### What to do
Reproduce only the lines of the material below that start at the line containing "destruct (log_head _" and stop at the line containing "change (Z.of_nat sizeof_store)". Keep both end lines.
Content starts
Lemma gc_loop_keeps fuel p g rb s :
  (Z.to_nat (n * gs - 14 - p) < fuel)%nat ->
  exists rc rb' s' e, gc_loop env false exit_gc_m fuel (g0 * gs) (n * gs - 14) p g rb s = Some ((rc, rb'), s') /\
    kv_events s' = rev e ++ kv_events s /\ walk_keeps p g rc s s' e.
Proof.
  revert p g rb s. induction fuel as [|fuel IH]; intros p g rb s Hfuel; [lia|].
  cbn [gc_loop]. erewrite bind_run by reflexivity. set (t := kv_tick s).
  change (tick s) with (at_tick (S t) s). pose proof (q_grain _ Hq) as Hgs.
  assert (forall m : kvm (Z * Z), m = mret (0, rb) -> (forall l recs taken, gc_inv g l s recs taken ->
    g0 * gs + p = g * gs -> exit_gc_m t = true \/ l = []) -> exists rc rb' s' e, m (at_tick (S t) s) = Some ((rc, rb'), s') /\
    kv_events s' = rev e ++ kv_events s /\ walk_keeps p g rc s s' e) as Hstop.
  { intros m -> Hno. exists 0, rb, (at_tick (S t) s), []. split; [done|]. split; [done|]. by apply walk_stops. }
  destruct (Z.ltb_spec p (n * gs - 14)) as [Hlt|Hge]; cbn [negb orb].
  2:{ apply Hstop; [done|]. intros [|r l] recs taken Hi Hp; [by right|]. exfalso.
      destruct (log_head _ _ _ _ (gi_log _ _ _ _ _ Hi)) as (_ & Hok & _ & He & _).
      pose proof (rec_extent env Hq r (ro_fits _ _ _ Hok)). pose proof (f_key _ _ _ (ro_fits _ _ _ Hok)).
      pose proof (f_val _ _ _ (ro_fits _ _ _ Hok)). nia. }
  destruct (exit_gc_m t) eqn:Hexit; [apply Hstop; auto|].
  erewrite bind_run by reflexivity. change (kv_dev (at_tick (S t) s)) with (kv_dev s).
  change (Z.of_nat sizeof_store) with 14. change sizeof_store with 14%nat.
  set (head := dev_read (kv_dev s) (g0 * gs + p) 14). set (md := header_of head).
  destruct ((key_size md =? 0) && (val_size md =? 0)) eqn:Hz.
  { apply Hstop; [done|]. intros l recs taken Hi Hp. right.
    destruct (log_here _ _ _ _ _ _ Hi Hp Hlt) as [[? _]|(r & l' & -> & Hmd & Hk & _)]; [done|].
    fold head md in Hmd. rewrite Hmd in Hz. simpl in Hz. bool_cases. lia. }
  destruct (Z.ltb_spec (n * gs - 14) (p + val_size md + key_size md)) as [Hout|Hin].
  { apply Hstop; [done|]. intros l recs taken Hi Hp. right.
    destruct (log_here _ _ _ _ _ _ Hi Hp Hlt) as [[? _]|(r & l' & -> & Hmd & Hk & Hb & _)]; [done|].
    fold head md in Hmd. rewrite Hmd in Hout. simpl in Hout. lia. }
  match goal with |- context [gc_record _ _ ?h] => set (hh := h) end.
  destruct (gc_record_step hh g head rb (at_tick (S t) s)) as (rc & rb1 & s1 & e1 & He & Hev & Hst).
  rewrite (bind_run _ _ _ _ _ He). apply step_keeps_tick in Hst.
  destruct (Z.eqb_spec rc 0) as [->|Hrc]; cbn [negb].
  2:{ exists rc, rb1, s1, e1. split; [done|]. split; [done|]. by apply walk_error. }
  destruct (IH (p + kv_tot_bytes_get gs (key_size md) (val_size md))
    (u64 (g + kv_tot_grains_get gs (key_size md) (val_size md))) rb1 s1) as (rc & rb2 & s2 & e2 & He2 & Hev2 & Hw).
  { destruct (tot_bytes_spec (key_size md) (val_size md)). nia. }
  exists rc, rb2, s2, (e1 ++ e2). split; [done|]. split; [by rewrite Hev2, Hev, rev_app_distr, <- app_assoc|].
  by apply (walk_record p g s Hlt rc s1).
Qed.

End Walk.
Content ends
### Answer space
      destruct (log_head _ _ _ _ (gi_log _ _ _ _ _ Hi)) as (_ & Hok & _ & He & _).
      pose proof (rec_extent env Hq r (ro_fits _ _ _ Hok)). pose proof (f_key _ _ _ (ro_fits _ _ _ Hok)).
      pose proof (f_val _ _ _ (ro_fits _ _ _ Hok)). nia. }
  destruct (exit_gc_m t) eqn:Hexit; [apply Hstop; auto|].
  erewrite bind_run by reflexivity. change (kv_dev (at_tick (S t) s)) with (kv_dev s).
  change (Z.of_nat sizeof_store) with 14. change sizeof_store with 14%nat.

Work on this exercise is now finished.